### Task brief
Quote the entries below from the line with "unfold bind at 1. unfold logger_debug" through the line with "(** An operation", both ends included, and only those lines.

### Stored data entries
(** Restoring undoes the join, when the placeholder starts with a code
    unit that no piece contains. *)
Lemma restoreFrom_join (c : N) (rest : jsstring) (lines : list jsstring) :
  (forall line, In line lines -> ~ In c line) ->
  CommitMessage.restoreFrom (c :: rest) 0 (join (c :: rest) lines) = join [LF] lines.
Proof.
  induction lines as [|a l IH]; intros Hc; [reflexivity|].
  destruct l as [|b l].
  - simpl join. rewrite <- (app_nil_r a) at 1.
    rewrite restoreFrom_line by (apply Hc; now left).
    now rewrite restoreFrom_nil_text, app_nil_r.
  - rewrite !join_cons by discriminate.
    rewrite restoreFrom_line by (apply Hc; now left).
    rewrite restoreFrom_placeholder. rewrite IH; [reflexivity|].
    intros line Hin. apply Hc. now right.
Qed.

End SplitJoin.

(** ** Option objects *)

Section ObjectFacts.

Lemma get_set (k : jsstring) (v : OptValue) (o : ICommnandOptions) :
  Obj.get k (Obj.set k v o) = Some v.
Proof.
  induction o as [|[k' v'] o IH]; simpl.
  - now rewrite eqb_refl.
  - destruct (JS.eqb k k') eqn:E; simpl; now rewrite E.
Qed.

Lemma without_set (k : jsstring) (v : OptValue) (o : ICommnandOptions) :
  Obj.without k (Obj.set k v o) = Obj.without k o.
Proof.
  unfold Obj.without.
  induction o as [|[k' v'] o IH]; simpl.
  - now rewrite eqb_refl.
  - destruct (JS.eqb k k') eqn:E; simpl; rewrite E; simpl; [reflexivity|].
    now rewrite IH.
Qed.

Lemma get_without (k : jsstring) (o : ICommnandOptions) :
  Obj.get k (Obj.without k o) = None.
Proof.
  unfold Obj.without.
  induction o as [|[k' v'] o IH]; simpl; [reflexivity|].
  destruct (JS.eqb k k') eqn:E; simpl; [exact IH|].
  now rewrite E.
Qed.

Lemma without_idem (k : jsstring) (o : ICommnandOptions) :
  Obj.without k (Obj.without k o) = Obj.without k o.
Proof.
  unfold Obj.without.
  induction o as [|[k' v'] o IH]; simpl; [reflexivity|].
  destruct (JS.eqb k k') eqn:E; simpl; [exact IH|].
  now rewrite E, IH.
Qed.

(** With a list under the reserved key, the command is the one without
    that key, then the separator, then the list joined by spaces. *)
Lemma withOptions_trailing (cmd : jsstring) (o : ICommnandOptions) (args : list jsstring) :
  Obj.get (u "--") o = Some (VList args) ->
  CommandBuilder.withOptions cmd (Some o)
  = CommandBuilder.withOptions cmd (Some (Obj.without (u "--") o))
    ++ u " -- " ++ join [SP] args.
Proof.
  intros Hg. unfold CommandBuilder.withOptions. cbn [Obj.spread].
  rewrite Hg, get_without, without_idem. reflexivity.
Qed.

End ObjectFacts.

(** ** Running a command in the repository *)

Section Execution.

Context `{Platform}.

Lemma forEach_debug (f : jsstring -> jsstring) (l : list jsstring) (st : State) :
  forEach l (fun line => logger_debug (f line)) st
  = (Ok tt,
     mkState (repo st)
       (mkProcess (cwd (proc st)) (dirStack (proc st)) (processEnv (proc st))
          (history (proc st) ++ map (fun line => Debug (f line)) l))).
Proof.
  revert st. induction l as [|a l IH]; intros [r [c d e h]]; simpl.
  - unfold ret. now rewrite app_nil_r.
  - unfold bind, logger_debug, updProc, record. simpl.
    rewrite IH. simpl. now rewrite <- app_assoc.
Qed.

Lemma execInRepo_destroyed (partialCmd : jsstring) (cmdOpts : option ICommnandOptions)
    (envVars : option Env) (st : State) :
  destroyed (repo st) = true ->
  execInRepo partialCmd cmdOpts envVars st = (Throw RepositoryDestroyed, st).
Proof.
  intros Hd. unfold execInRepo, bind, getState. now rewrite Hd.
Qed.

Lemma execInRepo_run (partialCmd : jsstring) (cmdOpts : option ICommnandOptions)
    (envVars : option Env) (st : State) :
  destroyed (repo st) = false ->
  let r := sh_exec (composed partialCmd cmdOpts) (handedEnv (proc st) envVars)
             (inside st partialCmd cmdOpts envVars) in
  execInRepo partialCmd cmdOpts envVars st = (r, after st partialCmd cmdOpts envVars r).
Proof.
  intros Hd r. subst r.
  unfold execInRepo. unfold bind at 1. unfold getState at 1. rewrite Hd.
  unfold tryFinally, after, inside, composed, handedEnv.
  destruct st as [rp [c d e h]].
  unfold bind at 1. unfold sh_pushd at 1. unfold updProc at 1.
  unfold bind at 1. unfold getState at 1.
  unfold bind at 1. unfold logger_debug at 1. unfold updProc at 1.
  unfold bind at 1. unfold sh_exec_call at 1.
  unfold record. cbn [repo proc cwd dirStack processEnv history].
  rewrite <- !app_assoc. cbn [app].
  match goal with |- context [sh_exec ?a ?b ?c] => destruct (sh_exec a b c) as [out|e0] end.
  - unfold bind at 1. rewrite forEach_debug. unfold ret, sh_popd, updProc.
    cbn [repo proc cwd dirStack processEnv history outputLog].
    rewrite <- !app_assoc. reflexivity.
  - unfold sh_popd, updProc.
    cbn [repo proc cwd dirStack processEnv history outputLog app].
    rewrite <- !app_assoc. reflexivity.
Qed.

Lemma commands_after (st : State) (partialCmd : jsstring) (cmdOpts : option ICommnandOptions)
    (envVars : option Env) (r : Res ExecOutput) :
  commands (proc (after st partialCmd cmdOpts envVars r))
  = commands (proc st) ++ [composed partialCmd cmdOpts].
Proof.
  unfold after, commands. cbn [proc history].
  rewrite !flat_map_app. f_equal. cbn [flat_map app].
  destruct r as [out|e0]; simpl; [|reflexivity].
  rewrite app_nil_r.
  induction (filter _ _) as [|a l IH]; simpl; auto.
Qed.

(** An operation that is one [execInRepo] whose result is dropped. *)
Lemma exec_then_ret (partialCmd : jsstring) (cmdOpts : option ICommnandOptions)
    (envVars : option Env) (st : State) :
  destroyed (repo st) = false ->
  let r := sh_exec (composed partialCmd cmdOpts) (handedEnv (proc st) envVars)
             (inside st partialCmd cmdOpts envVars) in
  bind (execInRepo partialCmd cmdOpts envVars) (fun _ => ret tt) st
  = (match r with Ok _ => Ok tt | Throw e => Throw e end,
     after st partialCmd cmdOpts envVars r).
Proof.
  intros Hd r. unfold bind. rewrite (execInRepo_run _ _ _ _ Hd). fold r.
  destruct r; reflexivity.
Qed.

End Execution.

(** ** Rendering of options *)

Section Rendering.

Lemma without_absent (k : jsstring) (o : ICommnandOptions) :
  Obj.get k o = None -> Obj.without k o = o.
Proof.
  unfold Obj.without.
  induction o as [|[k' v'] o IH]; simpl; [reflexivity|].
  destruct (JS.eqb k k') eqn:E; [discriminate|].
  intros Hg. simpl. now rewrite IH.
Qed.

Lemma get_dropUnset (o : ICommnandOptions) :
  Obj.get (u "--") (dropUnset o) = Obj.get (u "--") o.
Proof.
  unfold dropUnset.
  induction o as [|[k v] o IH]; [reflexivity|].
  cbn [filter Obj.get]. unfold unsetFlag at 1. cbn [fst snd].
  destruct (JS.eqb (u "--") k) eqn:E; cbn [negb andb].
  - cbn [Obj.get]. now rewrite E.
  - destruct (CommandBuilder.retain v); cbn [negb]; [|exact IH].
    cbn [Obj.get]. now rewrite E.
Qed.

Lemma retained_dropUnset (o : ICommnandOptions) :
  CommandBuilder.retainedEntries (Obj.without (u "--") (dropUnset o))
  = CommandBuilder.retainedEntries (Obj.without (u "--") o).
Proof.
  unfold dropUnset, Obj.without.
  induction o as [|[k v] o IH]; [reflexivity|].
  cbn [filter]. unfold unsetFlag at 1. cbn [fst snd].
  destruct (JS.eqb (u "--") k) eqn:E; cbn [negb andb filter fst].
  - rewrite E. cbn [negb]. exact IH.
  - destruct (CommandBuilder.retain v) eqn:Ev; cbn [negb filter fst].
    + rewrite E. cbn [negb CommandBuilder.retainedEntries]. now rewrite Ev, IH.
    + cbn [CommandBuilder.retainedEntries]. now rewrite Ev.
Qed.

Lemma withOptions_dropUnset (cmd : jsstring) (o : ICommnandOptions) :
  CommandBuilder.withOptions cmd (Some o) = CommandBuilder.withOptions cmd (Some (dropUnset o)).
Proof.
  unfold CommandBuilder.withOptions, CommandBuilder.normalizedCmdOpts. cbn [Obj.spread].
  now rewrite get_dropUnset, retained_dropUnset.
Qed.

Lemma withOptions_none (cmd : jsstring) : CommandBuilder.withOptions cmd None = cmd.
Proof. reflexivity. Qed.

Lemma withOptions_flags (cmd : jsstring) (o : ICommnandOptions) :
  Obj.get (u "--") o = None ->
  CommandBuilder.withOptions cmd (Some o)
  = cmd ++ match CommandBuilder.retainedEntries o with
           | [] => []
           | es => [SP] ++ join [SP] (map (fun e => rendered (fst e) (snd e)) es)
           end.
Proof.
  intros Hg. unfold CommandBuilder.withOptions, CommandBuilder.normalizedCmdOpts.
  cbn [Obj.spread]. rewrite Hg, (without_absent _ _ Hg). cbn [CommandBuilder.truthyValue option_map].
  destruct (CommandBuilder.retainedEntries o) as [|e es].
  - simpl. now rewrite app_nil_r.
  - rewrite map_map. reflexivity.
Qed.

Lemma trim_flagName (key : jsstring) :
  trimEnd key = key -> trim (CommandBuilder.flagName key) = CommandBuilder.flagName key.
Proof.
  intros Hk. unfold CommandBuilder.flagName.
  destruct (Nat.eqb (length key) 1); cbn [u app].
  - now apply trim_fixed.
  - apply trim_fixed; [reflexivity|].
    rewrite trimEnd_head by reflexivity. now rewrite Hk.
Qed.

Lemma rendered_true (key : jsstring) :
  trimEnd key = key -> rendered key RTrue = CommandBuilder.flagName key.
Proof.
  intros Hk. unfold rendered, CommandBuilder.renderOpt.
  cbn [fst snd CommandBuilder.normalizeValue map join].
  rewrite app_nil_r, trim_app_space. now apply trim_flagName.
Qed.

==

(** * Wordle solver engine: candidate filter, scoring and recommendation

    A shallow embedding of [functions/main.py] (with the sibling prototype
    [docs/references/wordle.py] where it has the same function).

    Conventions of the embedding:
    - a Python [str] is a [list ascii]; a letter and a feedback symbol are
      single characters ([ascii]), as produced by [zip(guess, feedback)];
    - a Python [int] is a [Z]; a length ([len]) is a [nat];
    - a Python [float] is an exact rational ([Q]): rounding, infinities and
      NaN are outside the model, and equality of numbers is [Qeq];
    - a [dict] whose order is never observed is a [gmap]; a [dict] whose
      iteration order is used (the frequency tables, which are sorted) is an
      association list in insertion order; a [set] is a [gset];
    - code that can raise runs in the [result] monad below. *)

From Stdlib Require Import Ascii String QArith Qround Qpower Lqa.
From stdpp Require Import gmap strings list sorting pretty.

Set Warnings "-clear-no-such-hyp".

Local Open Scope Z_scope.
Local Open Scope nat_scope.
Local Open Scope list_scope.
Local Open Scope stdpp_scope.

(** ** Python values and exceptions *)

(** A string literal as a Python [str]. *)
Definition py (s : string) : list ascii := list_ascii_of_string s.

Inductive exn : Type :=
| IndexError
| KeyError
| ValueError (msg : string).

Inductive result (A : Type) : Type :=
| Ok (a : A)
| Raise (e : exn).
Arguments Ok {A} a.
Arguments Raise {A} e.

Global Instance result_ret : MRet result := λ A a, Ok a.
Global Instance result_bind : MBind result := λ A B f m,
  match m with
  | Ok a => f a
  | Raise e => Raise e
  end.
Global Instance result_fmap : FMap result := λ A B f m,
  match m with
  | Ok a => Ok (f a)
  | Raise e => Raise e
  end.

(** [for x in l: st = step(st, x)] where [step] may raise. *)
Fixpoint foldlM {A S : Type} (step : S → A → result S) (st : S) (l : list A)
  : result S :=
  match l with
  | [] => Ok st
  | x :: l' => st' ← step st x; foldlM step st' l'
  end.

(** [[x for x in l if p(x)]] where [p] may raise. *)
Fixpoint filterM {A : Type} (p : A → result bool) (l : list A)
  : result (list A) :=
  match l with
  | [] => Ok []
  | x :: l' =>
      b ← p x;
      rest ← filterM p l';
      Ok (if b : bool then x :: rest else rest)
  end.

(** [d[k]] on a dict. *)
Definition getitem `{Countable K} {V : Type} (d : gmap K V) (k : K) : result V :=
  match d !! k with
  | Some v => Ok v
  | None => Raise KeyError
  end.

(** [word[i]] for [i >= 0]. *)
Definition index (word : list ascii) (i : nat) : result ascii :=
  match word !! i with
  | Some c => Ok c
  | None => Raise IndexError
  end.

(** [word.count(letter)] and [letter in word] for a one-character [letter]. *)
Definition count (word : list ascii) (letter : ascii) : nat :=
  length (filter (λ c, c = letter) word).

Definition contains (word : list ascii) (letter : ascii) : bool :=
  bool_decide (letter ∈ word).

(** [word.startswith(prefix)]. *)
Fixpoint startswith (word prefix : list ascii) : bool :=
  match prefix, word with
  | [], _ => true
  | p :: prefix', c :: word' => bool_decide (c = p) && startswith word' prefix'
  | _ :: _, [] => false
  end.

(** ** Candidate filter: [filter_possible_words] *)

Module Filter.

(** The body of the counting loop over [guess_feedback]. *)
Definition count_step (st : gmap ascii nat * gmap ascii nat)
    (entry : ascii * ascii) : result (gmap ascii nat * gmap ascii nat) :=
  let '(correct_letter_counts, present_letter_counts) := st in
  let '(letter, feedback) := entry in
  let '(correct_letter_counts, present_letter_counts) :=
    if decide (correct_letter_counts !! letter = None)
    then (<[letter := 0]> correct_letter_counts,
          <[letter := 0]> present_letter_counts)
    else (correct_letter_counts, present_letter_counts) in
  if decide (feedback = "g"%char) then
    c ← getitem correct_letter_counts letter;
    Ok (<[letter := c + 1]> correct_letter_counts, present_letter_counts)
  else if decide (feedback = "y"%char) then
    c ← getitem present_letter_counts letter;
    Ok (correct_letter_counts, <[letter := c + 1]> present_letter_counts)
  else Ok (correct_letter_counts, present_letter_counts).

==

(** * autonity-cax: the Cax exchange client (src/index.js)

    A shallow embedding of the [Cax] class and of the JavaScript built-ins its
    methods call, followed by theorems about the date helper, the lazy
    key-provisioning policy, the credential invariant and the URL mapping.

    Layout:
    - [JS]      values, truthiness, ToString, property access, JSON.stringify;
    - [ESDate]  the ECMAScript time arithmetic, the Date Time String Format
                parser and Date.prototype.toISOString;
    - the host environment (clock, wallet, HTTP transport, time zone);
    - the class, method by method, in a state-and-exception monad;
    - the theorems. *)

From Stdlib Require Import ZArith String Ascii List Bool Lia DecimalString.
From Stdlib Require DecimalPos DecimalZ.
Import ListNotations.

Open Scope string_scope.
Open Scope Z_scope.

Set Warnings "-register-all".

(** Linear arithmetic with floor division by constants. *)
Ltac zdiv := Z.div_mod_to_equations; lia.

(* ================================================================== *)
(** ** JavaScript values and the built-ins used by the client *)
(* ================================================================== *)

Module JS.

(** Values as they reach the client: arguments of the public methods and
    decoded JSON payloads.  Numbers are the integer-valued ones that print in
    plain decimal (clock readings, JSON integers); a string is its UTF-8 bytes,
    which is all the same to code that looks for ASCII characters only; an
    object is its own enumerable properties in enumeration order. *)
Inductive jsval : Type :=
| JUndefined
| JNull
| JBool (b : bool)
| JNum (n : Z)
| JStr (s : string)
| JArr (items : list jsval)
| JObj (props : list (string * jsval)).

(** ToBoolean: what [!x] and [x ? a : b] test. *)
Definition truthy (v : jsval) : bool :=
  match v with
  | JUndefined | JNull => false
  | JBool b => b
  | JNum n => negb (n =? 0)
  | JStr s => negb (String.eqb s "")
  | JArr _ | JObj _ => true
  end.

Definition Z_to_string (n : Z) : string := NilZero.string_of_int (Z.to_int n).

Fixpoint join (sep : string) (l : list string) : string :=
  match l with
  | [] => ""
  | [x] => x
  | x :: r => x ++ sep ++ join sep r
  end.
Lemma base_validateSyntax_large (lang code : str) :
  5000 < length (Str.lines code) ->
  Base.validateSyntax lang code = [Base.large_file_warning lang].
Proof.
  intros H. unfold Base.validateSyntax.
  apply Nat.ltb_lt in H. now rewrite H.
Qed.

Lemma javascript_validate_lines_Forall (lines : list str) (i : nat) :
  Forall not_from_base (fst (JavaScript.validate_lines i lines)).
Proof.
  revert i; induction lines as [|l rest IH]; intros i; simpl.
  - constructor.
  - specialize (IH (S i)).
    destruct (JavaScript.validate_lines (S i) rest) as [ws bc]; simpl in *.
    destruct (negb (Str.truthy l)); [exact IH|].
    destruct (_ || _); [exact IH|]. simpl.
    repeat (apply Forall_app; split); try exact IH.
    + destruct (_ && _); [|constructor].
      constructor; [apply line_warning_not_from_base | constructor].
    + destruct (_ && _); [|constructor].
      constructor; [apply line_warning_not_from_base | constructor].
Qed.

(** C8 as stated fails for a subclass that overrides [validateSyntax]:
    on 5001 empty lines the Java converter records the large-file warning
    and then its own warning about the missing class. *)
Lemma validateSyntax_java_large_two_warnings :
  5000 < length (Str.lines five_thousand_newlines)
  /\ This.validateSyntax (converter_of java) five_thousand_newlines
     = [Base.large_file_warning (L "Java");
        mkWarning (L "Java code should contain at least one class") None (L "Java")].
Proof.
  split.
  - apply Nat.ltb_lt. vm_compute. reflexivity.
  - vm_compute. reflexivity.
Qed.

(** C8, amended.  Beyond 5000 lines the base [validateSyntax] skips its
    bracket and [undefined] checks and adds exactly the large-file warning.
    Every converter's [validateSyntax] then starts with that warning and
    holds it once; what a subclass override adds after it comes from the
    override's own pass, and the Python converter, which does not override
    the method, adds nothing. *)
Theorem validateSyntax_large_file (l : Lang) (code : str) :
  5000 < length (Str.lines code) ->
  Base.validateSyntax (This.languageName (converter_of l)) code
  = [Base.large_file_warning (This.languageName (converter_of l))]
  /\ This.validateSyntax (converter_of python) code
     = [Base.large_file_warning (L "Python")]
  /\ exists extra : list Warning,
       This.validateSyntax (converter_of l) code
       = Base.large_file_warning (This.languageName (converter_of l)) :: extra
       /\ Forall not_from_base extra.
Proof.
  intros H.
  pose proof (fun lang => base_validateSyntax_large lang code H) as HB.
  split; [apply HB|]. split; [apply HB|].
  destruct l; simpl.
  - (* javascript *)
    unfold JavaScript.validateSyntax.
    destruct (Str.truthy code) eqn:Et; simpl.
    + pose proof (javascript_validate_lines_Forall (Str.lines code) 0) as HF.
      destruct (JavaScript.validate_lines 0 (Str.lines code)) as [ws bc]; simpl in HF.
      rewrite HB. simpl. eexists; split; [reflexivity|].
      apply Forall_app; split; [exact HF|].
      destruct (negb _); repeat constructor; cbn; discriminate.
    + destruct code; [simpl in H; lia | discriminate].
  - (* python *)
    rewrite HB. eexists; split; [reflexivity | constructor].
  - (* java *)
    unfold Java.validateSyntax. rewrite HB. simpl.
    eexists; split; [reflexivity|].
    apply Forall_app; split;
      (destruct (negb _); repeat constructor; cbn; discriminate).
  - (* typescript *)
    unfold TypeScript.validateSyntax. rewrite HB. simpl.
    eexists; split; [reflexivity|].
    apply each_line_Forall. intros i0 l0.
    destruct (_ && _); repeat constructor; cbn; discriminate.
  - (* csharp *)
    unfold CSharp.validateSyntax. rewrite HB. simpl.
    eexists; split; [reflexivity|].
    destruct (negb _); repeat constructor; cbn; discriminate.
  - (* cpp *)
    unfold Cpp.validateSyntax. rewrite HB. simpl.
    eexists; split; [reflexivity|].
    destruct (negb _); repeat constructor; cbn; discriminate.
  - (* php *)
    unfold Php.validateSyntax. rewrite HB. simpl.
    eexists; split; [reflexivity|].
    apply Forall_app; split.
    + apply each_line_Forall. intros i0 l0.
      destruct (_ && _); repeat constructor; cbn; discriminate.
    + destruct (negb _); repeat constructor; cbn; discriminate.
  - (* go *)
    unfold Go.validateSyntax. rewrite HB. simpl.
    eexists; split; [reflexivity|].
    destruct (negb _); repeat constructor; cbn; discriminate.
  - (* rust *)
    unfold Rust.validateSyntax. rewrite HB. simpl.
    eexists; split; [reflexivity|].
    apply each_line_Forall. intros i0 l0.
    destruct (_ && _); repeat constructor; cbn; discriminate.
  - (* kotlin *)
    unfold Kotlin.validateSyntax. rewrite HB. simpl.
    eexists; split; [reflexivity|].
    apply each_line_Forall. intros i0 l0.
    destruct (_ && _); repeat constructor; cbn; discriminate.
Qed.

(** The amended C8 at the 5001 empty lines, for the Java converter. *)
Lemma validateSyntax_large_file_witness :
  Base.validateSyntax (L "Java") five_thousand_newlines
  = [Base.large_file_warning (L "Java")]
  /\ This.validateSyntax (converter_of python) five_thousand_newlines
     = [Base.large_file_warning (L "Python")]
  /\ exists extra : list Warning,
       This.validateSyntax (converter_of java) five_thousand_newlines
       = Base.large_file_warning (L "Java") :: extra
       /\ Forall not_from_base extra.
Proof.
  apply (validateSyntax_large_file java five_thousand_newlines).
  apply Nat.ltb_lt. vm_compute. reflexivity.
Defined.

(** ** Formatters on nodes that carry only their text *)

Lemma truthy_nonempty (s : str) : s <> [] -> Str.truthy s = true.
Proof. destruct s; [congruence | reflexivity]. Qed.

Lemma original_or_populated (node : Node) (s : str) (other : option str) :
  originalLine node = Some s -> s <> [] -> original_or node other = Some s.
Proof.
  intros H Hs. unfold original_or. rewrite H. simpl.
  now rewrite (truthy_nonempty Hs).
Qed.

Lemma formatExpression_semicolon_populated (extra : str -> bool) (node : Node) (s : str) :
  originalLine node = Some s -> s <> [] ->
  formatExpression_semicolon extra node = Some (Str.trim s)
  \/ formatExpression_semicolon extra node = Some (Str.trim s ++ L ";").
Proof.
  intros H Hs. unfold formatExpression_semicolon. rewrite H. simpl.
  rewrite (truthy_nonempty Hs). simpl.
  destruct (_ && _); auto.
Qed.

### Answer space
  unfold bind at 1. unfold logger_debug at 1. unfold updProc at 1.
  unfold bind at 1. unfold sh_exec_call at 1.
  unfold record. cbn [repo proc cwd dirStack processEnv history].
  rewrite <- !app_assoc. cbn [app].
  match goal with |- context [sh_exec ?a ?b ?c] => destruct (sh_exec a b c) as [out|e0] end.
  - unfold bind at 1. rewrite forEach_debug. unfold ret, sh_popd, updProc.
    cbn [repo proc cwd dirStack processEnv history outputLog].
    rewrite <- !app_assoc. reflexivity.
  - unfold sh_popd, updProc.
    cbn [repo proc cwd dirStack processEnv history outputLog app].
    rewrite <- !app_assoc. reflexivity.
Qed.

Lemma commands_after (st : State) (partialCmd : jsstring) (cmdOpts : option ICommnandOptions)
    (envVars : option Env) (r : Res ExecOutput) :
  commands (proc (after st partialCmd cmdOpts envVars r))
  = commands (proc st) ++ [composed partialCmd cmdOpts].
Proof.
  unfold after, commands. cbn [proc history].
  rewrite !flat_map_app. f_equal. cbn [flat_map app].
  destruct r as [out|e0]; simpl; [|reflexivity].
  rewrite app_nil_r.
  induction (filter _ _) as [|a l IH]; simpl; auto.
Qed.

(** An operation that is one [execInRepo] whose result is dropped. *)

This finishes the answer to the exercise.